WASHINGTON — On the eve of President Bush’s Middle East trip, five Iranian patrol boats charged at three U.S. Navy ships entering the Persian Gulf on Sunday in what the Pentagon described as a “serious” provocation.
The high-speed Iranian boats, manned by Revolutionary Guards, dropped “white boxlike objects” in the water that the U.S. ships evaded, according to Vice Adm. Kevin Cosgriff.
“I am coming at you. You will explode in a couple of minutes,” a radio transmission from one of the patrol boats warned.
The U.S. ships were preparing to fire at the Iranian vessels when the Iranians abruptly turned and sped away, U.S. officials said.
The Bush administration Monday cautioned Iran about the potential dangers of such actions.
“We would urge Iran to refrain from any provocative actions that could lead to dangerous incidents in the future,” said State Department spokesman Sean McCormack. “There are a number of military as well as commercial vessels that have legitimate passage through the Strait of Hormuz. We believe that should continue.”
Iran played down the incident as a “regular and natural issue.”
“That’s something normal taking place every now and then for each party, and it (the problem) is settled after identification of the two parties,” Foreign Ministry spokesman Mohammed Ali Hosseini told Iranian news agency IRNA.

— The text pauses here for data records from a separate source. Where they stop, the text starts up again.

(** A configured Huntly server with its shortcuts enabled and no provider. *)
Definition huntlyToolbar : Toolbar.Env :=
  {| Toolbar.huntlyShortcutsEnabled := true;
     Toolbar.baseUrl := huntlyBase;
     Toolbar.providers := ∅;
     Toolbar.availableProviders := [];
     Toolbar.PROVIDER_REGISTRY := ∅;
     Toolbar.effectiveDefaultProviderType := None |}.

Definition huntlyExternalModels : Toolbar.ExternalModels :=
  {| Toolbar.models := [Toolbar.huntlyServerModel];
     Toolbar.defaultModel := Some Toolbar.huntlyServerModel |}.

(** A page to save, and answers of the server: the save returns page id 12
    and the stored page has a title of its own. *)
Definition clippedPage : SaveDetail.PageModel :=
  {| SaveDetail.title := lit "Draft"; SaveDetail.description := [];
     SaveDetail.url := urlA; SaveDetail.domain := lit "example.org";
     SaveDetail.faviconUrl := []; SaveDetail.thumbUrl := [];
     SaveDetail.content := lit "body" |}.

Definition storedPage : SaveDetail.DbPage :=
  {| SaveDetail.db_title := lit "Stored"; SaveDetail.db_description := [];
     SaveDetail.db_url := []; SaveDetail.db_domain := [];
     SaveDetail.db_faviconUrl := []; SaveDetail.db_thumbUrl := [] |}.

Definition savedAnswers : SaveDetail.Answers :=
  {| SaveDetail.saved := SaveDetail.Fulfilled (SaveDetail.SaveParsed (Some 12%Z));
     SaveDetail.libraryResult := SaveDetail.Fulfilled (lit "{}");
     SaveDetail.detail := SaveDetail.Fulfilled (Some storedPage);
     SaveDetail.collectionTree := SaveDetail.Fulfilled (lit "[]") |}.

(** The same answers, with the library call rejected without a message. *)
Definition rejectedAnswers : SaveDetail.Answers :=
  {| SaveDetail.saved := SaveDetail.Fulfilled (SaveDetail.SaveParsed (Some 12%Z));
     SaveDetail.libraryResult := SaveDetail.Rejected None;
     SaveDetail.detail := SaveDetail.Fulfilled (Some storedPage);
     SaveDetail.collectionTree := SaveDetail.Fulfilled (lit "[]") |}.
(** * Properties *)

(** ** Strings *)

Example replaceLang_two :
  replaceLang (lit "{lang}: say it in {lang}!") (lit "Deutsch")
  = lit "Deutsch: say it in Deutsch!".
Proof. vm_compute. reflexivity. Qed.

Example replaceLang_dollar :
  replaceLang (lit "to {lang}.") (lit "<$&|$$|$`|$'|$1>")
  = lit "to <{lang}|$|to |.|$1>.".
Proof. vm_compute. reflexivity. Qed.

Example prepare_ex :
  prepareMarkdownContent (lit "body") (Some (lit "My Title"))
  = lit "# My Title" ++ [10; 10] ++ lit "body".
Proof. vm_compute. reflexivity. Qed.



Lemma trimStart_blank s : truthy (trimStart s) = negb (blank s).
Proof.
  induction s as [|c s IH]; simpl; [reflexivity|].
  destruct (isWhiteSpace c); simpl; [exact IH | reflexivity].
Qed.
(** [getOptions] (lines 351-580).  [oauthURL] is a constant of the
    repository declared outside [config.go]. *)
Definition getOptions (oauthURL : string) : list flag.Flag :=
  let defaults := newDefaultConfig in
  let StringFlag := flag.StringFlag in
  let StringSliceFlag := flag.StringSliceFlag in
  let BoolFlag := flag.BoolFlag in
  let BoolTFlag := flag.BoolTFlag in
  let DurationFlag := flag.DurationFlag in
  [
    StringFlag "config"
      "the path to the configuration file for the keycloak proxy"
      "" "PROXY_CONFIG_FILE";
    StringFlag "listen"
      "the interface the service should be listening on"
      (Listen defaults) "PROXY_LISTEN";
    StringFlag "client-secret"
      "the client secret used to authenticate to the oauth server (access_type: confidential)"
      "" "PROXY_CLIENT_SECRET";
    StringFlag "client-id"
      "the client id used to authenticate to the oauth service"
      "" "PROXY_CLIENT_ID";
    StringFlag "discovery-url"
      "the discovery url to retrieve the openid configuration"
      "" "PROXY_DISCOVERY_URL";
    StringSliceFlag "scope"
      "a variable list of scopes requested when authenticating the user";
    BoolFlag "token-validate-only"
      "validate the token and roles only, no required implement oauth";
    DurationFlag "idle-duration"
      "the expiration of the access token cookie, if not used within this time its removed"
      0%Z;
    StringFlag "redirection-url"
      ("redirection url for the oauth callback url (" ++ oauthURL
         ++ " is added)")
      "" "PROXY_REDIRECTION_URL";
    StringFlag "revocation-url"
      "the url for the revocation endpoint to revoke refresh token"
      "/oauth2/revoke" "PROXY_REVOCATION_URL";
    StringFlag "store-url"
      "url for the storage subsystem, e.g redis://127.0.0.1:6379, file:///etc/tokens.file"
      "" "PROXY_STORE_URL";
    StringFlag "upstream-url"
      "the url for the upstream endpoint you wish to proxy to"
      (Upstream defaults) "PROXY_UPSTREAM_URL";
    BoolTFlag "upstream-keepalives"
      "enables or disables the keepalive connections for upstream endpoint";
    DurationFlag "upstream-timeout"
      "is the maximum amount of time a dial will wait for a connect to complete"
      (UpstreamTimeout defaults);
    DurationFlag "upstream-keepalive-timeout"
      "specifies the keep-alive period for an active network connection"
      (UpstreamKeepaliveTimeout defaults);
    BoolFlag "enable-refresh-tokens"
      "enables the handling of the refresh tokens";
    BoolTFlag "secure-cookie"
      "enforces the cookie to be secure, default to true";
    StringSliceFlag "cookie-domain"
      "a domain the access cookie is available to, defaults host header";
    StringFlag "cookie-access-name"
      "the name of the cookie use to hold the access token"
      (CookieAccessName defaults) "";
    StringFlag "cookie-refresh-name"
      "the name of the cookie used to hold the encrypted refresh token"
      (CookieRefreshName defaults) "";
    StringFlag "encryption-key"
      "the encryption key used to encrpytion the session state"
      "" "";
    BoolFlag "no-redirects"
      "do not have back redirects when no authentication is present, 401 them";
    StringSliceFlag "hostname"
      "a list of hostnames the service will respond to, defaults to all";
    BoolFlag "enable-metrics"
      "enable the prometheus metrics collector on /oauth/metrics";
    BoolFlag "enable-proxy-protocol"
      "whether to enable proxy protocol";
    BoolFlag "enable-forwarding"
      "enables the forwarding proxy mode, signing outbound request";
    StringFlag "forwarding-username"
      "the username to use when logging into the openid provider"
      "" "";
    StringFlag "forwarding-password"
      "the password to use when logging into the openid provider"
      "" "";
    StringSliceFlag "forwarding-domains"
      "a list of domains which should be signed; everything else is relayed unsigned";
    StringFlag "tls-cert"
      "the path to a certificate file used for TLS"
      "" "";
    StringFlag "tls-private-key"
      "the path to the private key for TLS support"
      "" "";
    StringFlag "tls-ca-certificate"
      "the path to the ca certificate used for mutual TLS"
      "" "";
    StringFlag "tls-client-certificate"
      "the path to the client certificate, used to outbound connections in reverse and forwarding proxy modes"
      "" "";
    BoolTFlag "skip-upstream-tls-verify"
      "whether to skip the verification of any upstream TLS (defaults to true)";
    StringSliceFlag "match-claims"
      "keypair values for matching access token claims e.g. aud=myapp, iss=http://example.*";
    StringSliceFlag "add-claims"
      "retrieve extra claims from the token and inject into headers, e.g given_name -> X-Auth-Given-Name";
    StringSliceFlag "resource"
      "a list of resources 'uri=/admin|methods=GET|roles=role1,role2'";
    StringSliceFlag "headers"
      "Add custom headers to the upstream request, key=value";
    StringFlag "signin-page"
      "a custom template displayed for signin"
      "" "";
    StringFlag "forbidden-page"
      "a custom template used for access forbidden"
      "" "";
    StringSliceFlag "tag"
      "keypair's passed to the templates at render,e.g title='My Page'";
    StringSliceFlag "cors-origins"
      "list of origins to add to the CORE origins control (Access-Control-Allow-Origin)";
    StringSliceFlag "cors-methods"
      "the method permitted in the access control (Access-Control-Allow-Methods)";
    StringSliceFlag "cors-headers"
      "a set of headers to add to the CORS access control (Access-Control-Allow-Headers)";
    StringSliceFlag "cors-exposes-headers"
      "set the expose cors headers access control (Access-Control-Expose-Headers)";
    DurationFlag "cors-max-age"
      "the max age applied to cors headers (Access-Control-Max-Age)"
      0%Z;
    BoolFlag "cors-credentials"
      "the credentials access control header (Access-Control-Allow-Credentials)";
    BoolFlag "enable-security-filter"
      "enables the security filter handler";
    BoolFlag "skip-token-verification"
      "TESTING ONLY; bypass token verification, only expiration and roles enforced";
    BoolTFlag "json-logging"
      "switch on json logging rather than text (defaults true)";
    BoolTFlag "log-requests"
      "switch on logging of all incoming requests (defaults true)";
    BoolFlag "verbose"
      "switch on debug / verbose logging"
  ].
(** The calls a loop makes from a fresh state are the events of its run. *)
Lemma mobile_download_loop_fresh (w : World) fs chunks d last chats on_disk :
  download_run fs d last
    (calls (Mobile.download_loop w fs chunks d last (fresh chats on_disk)))
    (fst (Mobile.download_loop w fs chunks d last (fresh chats on_disk))).
Proof.
  destruct (mobile_download_loop_run w fs chunks d last (fresh chats on_disk)) as [evs [E R]].
  unfold calls. rewrite E. exact R.
Qed.

Lemma mobile_upload_loop_fresh (w : World) name fs steps last chats on_disk :
  upload_run name fs last
    (calls (Mobile.upload_loop w name fs steps last (fresh chats on_disk)))
    (fst (Mobile.upload_loop w name fs steps last (fresh chats on_disk))).
Proof.
  destruct (mobile_upload_loop_run w name fs steps last (fresh chats on_disk)) as [evs [E R]].
  unfold calls. rewrite E. exact R.
Qed.

(** ** C4: when a status update is pushed *)



(** ** C6: a status push that fails *)

(** C6, as stated, fails.  In [flooded_world] every call succeeds except
    the second progress edit of the download phase.  Without the failure
    ([calm_world]) all three chunks are written and the upload succeeds;
    with it, either file stops after the second chunk, never reaches the
    storage provider, and ends with the error notice. *)
Lemma failed_status_push_aborts_transfer :
  let calm := Mobile.handle_file calm_world (file_update 10) initial in
  let mobile := Mobile.handle_file flooded_world (file_update 10) initial in
  let render := Render.handle_file flooded_world (file_update 10) initial in
  chunks_written (calls calm) = download_chunks calm_world
  /\ In (MsgUploadSuccessful "report.pdf" 10 (Some "1AbC") "Link not available")
        (user_visible (calls calm))
  /\ download_chunks flooded_world = [4%N; 4%N; 2%N]
  /\ chunks_written (calls mobile) = [4%N; 4%N]
  /\ Forall (fun ev => is_provider_op (ev_op ev) = false) (calls mobile)
  /\ user_visible (calls mobile)
     = [MsgFileReceived "report.pdf" 10; MsgPreparing; MsgDownloading 40 4 10;
        MsgErrorProcessing "report.pdf" "Flood control exceeded. Retry in 12 seconds"]
  /\ chunks_written (calls render) = [4%N; 4%N]
  /\ user_visible (calls render) = user_visible (calls mobile).
Proof.
  vm_compute. repeat split; try reflexivity.
  - repeat ((left; reflexivity) || right).
  - repeat constructor.
Qed.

Similar incidents in the past were resolved when the two sides identified each other, he said.
But U.S. officials rejected that claim.
“This is not something that our vessels encounter (daily),” McCormack said.
U.S. military officials said Iran would have no question about the identity of U.S. ships.

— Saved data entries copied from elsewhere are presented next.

(** X12.  [detectChanges] never throws, whatever the models do, and leaves
    the storage alone.  Its result carries the label of the model path with
    every change labelled so, or the label of the fallback with every
    change labelled "Fallback"; a result without change has no changes. *)
Theorem detectChanges_total (before after : Image) (center : LatLng)
    (w : World) :
  exists result w',
    detectChanges before after center w = (inr result, w') /\
    stored w' = stored w /\
    (hasChange result = true \/ changes result = []) /\
    ((method result = mlMethod /\
      Forall (fun c => detectionMethod c = mlMethod) (changes result)) \/
     (method result = fallbackMethod /\
      Forall (fun c => detectionMethod c = "Fallback") (changes result))).
Proof.
  destruct (detectChanges_runs before after center w)
    as (result & w' & Hrun & Hst & Hch & Hlab & _).
  exists result, w'. auto.
Qed.

(** X13.  The confidence [detectChanges] reports is at least 0.4 on every
    run, and above 0.5 whenever it reports a change: 0.95 after an empty
    mask, the largest value of the prediction when regions were found,
    and the draw or its complement in the fallback. *)
Theorem detectChanges_confidence (before after : Image) (center : LatLng)
    (w : World) :
  exists result w',
    detectChanges before after center w = (inr result, w') /\
    (0.4 <= confidence result)%Q /\
    (hasChange result = false \/ 0.5 < confidence result)%Q.
Proof.
  destruct (detectChanges_runs before after center w)
    as (result & w' & Hrun & _ & _ & _ & Hlo & Hhi).
  exists result, w'. auto.
Qed.

(** X14.  A change can be reported with no change record: when the mask has
    regions and no detection survives the filter, the result says
    [hasChange: true] with an empty list and a count of 0 buildings. *)
Theorem detectChanges_change_without_record (before after : Image)
    (center : LatLng) (w : World) (prediction : Prediction)
    (buildings : list Building) :
  changeModel before after = inr prediction ->
  regions (postprocessChangeMask prediction) <> [] ->
  detectionModel after = inr buildings ->
  filterBuildingsInChangeRegions buildings
    (regions (postprocessChangeMask prediction)) = [] ->
  exists result w',
    detectChanges before after center w = (inr result, w') /\
    hasChange result = true /\ changes result = [] /\
    method result = mlMethod /\ buildingsDetected result = Some 0 /\
    changeRegions result =
      Some (Z.of_nat (length (regions (postprocessChangeMask prediction)))).
Proof.
  intros Hmodel Hregions Hdetect Hnone.
  assert (Hzero : (Z.of_nat
                     (length (regions (postprocessChangeMask prediction)))
                   =? 0) = false).
  { apply Z.eqb_neq.
    destruct (regions (postprocessChangeMask prediction));
      [destruct Hregions; reflexivity | cbn [length]; lia]. }
  unfold detectChanges, tryCatch, mlDetection, detectChangesWithUNet.
  run_world. rewrite Hmodel. run_world. rewrite Hzero.
  rewrite (detectBuildings_in_regions _ _ _ Hzero). cbv zeta.
  rewrite Hdetect. run_world. rewrite Hnone. cbn [mapM]. run_world.
  eexists _, _. split; [reflexivity|]. repeat split.
Qed.

End EveryRun.

Lemma detectChanges_change_without_record_witness :
  exists result w',
    detectChanges
      (H := desk (fun _ _ => inr stripPrediction) (fun _ => inr []))
      beforeShot afterShot (mkLatLng 17.4 78.5) startWorld = (inr result, w')
    /\ hasChange result = true /\ changes result = [].
Proof.
  destruct (detectChanges_change_without_record
              (H := desk (fun _ _ => inr stripPrediction) (fun _ => inr []))
              beforeShot afterShot (mkLatLng 17.4 78.5) startWorld
              stripPrediction [])
    as (result & w' & Hrun & Hch & Hnone & _).
  - reflexivity.
  - vm_compute. discriminate.
  - reflexivity.
  - reflexivity.
  - exists result, w'. auto.
Defined.

(** ** The analysis of an accepted input *)

Lemma within_nonzero (lat lng : Q) :
  isWithinHyderabadRegion lat lng = true ->
  falsy (Some lat) || falsy (Some lng) = false.
Proof.
  unfold isWithinHyderabadRegion. cbn [bounds south north west east].
  rewrite !andb_true_iff, !ge_true, !le_true.
  intros [[[Hs _] Hw] _]. unfold falsy. apply orb_false_iff.
  split; apply not_true_iff_false; intros Hz; apply Qeq_bool_iff in Hz; lra.
Qed.

Section AcceptedInput.
Context `{Collaborators} `{Turf}.

Lemma analyzeSite_accepted (s : string) (lat lng radius : Q)
    (historicalDate : option string) (w : World) :
  accepted s lat lng ->
  analyzeSite (Some s) radius historicalDate w =
  runAnalysis lat lng historicalDate w.
Proof.
  intros (first & second & Hsplit & Hlat & Hlng & Hin). unfold analyzeSite.
  rewrite (parseCoordinates_parts s first second Hsplit), Hlat, Hlng.
  rewrite (within_nonzero lat lng Hin), Hin. reflexivity.
Qed.

Lemma mapM_processDetectedSite (layers : gmap string FeatureCollection)
    (found : list Change) :
  forall (idx : nat) (w : World),
  exists sites w',
    mapM (fun change => processDetectedSite change layers) found idx w =
      (inr sites, w') /\
    stored w' = stored w /\ events w' = events w /\
    Forall2 (fun c s => site_change s = c /\ status s = "PENDING")
      found sites.
Proof.
  induction found as [|c rest IH]; intros idx w.
  - exists [], w. repeat split. constructor.
  - cbn [mapM]. unfold processDetectedSite at 1. run_world.
    match goal with
    | |- context [mapM _ _ (S ?k) ?w1] =>
        destruct (IH (S k) w1) as (sites & w' & -> & Hst & Hev & Hall)
    end.
    eexists _, w'. split; [reflexivity|].
    split; [exact Hst|]. split; [exact Hev|].
    constructor; [split; reflexivity | exact Hall].
Qed.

The confrontation, which lasted between 15 and 20 minutes, comes at a particularly sensitive juncture in the three-decade history of U.S.-Iranian tensions. The Bush administration imposed tough sanctions on the Revolutionary Guards and its foreign-operations branch, the Quds Force, in October and is pressing for similar measures in a U.N. resolution this month.
President Bush also is expected to make Iran a centerpiece of his Middle East tour, particularly during his stops in the Gulf countries that face Iran. The Iranian media have been highly critical of the visit.
“American officials are extremely worried about how things are unfolding in the Middle East, and the only way they found to cover the failure of American plans is to arrange for the American president to go on a boisterous visit to the Middle East so the razzmatazz and propaganda surrounding this visit overshadows their serious failures in the region,” the conservative Jomhuri Eslami editorialized over the weekend.
But U.S. officials said they were uncertain of the motive behind Iran’s action. McCormack called Tehran’s decision-making process “opaque.” The three U.S. ships were sailing in international waters.
2 Navy jets collide; all 3 pilots rescued
WASHINGTON — Two U.S. Navy fighter jets plunged into the Persian Gulf on Monday after a midair collision, but all three pilots were rescued safely, Navy Vice Adm. Kevin Cosgriff said Monday. He said the pilots have been brought back to the USS Harry Truman, their aircraft carrier, and are in good condition.
According to the Navy, teams from the Truman rescued the three aviators who ejected after their F/A-18 Super Hornets crashed during operations in the northern Gulf. Cosgriff said both aircraft were destroyed. Information from the 5th Fleet said the two jets were providing “close air support from Iraq when they crashed.”